TASK |
Would you return, word for word, the lines of the data below from the line with "(∃ e, command_beh" through the line with "rewrite Hps. apply sat_bind_send.", and no others?

Saved data entries
"""

(** * The SQLite state cache of the MEGA SDK (src/db/sqlite.cpp)

    A shallow embedding of [SqliteDbAccess] and [SqliteDbTable] together
    with a small relational engine that interprets exactly the SQL
    statements the file sends to SQLite, followed by the properties of
    the persistent table that are checked against it. *)

From Stdlib Require Import ZArith String List Bool Lia.
From stdpp Require Import base gmap strings list fin_maps.

Local Open Scope Z_scope.
Local Open Scope string_scope.

(** ** Machine integers *)

(** [handle] is a 64-bit unsigned integer; SQLite stores 64-bit signed
    integers, and [sqlite3_column_int] narrows to a 32-bit [int]. *)
Definition handle := Z.

Definition to_int64 (z : Z) : Z := (z + 2^63) mod 2^64 - 2^63.
Definition to_uint64 (z : Z) : Z := z mod 2^64.
Definition to_int (z : Z) : Z := (z + 2^31) mod 2^32 - 2^31.

(** ** The storage engine *)

Module Sqlite.

(** Storage classes of a cell. *)
Inductive value :=
| NULL
| INTEGER (z : Z)
| TEXT (s : string)
| BLOB (b : string).

Inductive rc :=
| SQLITE_OK
| SQLITE_ERROR
| SQLITE_CONSTRAINT
| SQLITE_MISMATCH
| SQLITE_RANGE
| SQLITE_ROW
| SQLITE_DONE.

(** A table has an INTEGER PRIMARY KEY column (the rowid) and further
    columns, each with its NOT NULL flag.  Rows are kept in rowid
    order, which is the order of a table scan. *)
Record table := {
  pk : string;
  columns : list (string * bool);
  rows : list (Z * list value)
}.
Lemma sat_import_systems requested :
  ∀ k p' (B : list Event -> Obs Z -> Prop),
    same_request p p' ->
    (∀ evs o, import_beh j p total k requested evs o -> B evs o) ->
    sat j (import_systems j total requested k) p' B.
Proof.
  induction requested as [| key rest IH]; intros k p' B Hsame HB.
  - cbn [import_systems]. apply sat_ret. apply HB. simpl.
    split; [unfold len; simpl; lia | constructor].
  - cbn [import_systems]. destruct (SYSTEM_TEMPLATES !! key) as [template |] eqn:Hk.
    + set (msg := template_name template +:+ " ekleniyor...").
      apply sat_bind with
        (B1 := fun evs o =>
                 ∃ t cevs, evs = EvJob j (AppendLog (log_line t msg)) :: cevs ∧
                   ((∃ v, command_beh "ImportVaultSystem" (import_params key template p) cevs
                            (ODone v) ∧ (o = OPaused ∨ o = ODone tt)) ∨
                    (∃ e, command_beh "ImportVaultSystem" (import_params key template p) cevs
                            (ORaised e) ∧ o = ORaised e))).
      * apply sat_bind_log. intros t. apply sat_bind_getitem.
        assert (Hps : import_params key template (apply_job (AppendLog (log_line t msg)) p')
                      = import_params key template p).
        { unfold import_params. simpl. destruct Hsame as (-> & _). reflexivity. }
        rewrite Hps. apply sat_bind_send.
        -- intros v cevs Hc. apply sat_sleep.
           ++ exists t, cevs. rewrite app_nil_r. split; [reflexivity |]. left. eauto.
           ++ exists t, cevs. rewrite app_nil_r. split; [reflexivity |]. left. eauto.
        -- intros e cevs Hc. exists t, cevs. split; [reflexivity |]. right. eauto.
      * intros [] evs1 (t & cevs & -> & [(v & Hc & _) | (e & _ & ?)]); [| discriminate].
        apply sat_bind_mutate. apply IH.
        -- apply same_request_apply, same_request_replay, Hsame.
        -- intros evs o H. apply HB. cbn [app].
           apply (import_beh_command k key template rest t cevs v evs o Hk Hc H).
      * intros e evs (t & cevs & -> & [(v & _ & [? | ?]) | (e' & Hc & E)]); try discriminate.
        injection E as <-. apply HB. simpl.
        eapply sb_failed; [simpl; rewrite Hk; reflexivity | exact Hc].
      * intros evs (t & cevs & -> & [(v & Hc & _) | (e' & _ & ?)]); [| discriminate].
        apply HB. simpl.
        eapply sb_sleeping; [simpl; rewrite Hk; reflexivity | exact I | exact Hc].
    + apply sat_bind with (B1 := fun evs o => evs = [] ∧ o = ODone tt).
      * apply sat_ret. auto.
      * intros [] evs1 [-> _]. apply sat_bind_mutate. apply IH.
        -- apply same_request_apply, Hsame.
        -- intros evs o H. apply HB. cbn [app].
           apply (import_beh_skip k key rest evs o Hk H).
      * intros e evs [_ ?]. discriminate.
      * intros evs [_ ?]. discriminate.
Qed.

"""

EXERCISE OUTPUT |
                    (∃ e, command_beh "ImportVaultSystem" (import_params key template p) cevs
                            (ORaised e) ∧ o = ORaised e))).
      * apply sat_bind_log. intros t. apply sat_bind_getitem.
        assert (Hps : import_params key template (apply_job (AppendLog (log_line t msg)) p')
                      = import_params key template p).
        { unfold import_params. simpl. destruct Hsame as (-> & _). reflexivity. }
        rewrite Hps. apply sat_bind_send.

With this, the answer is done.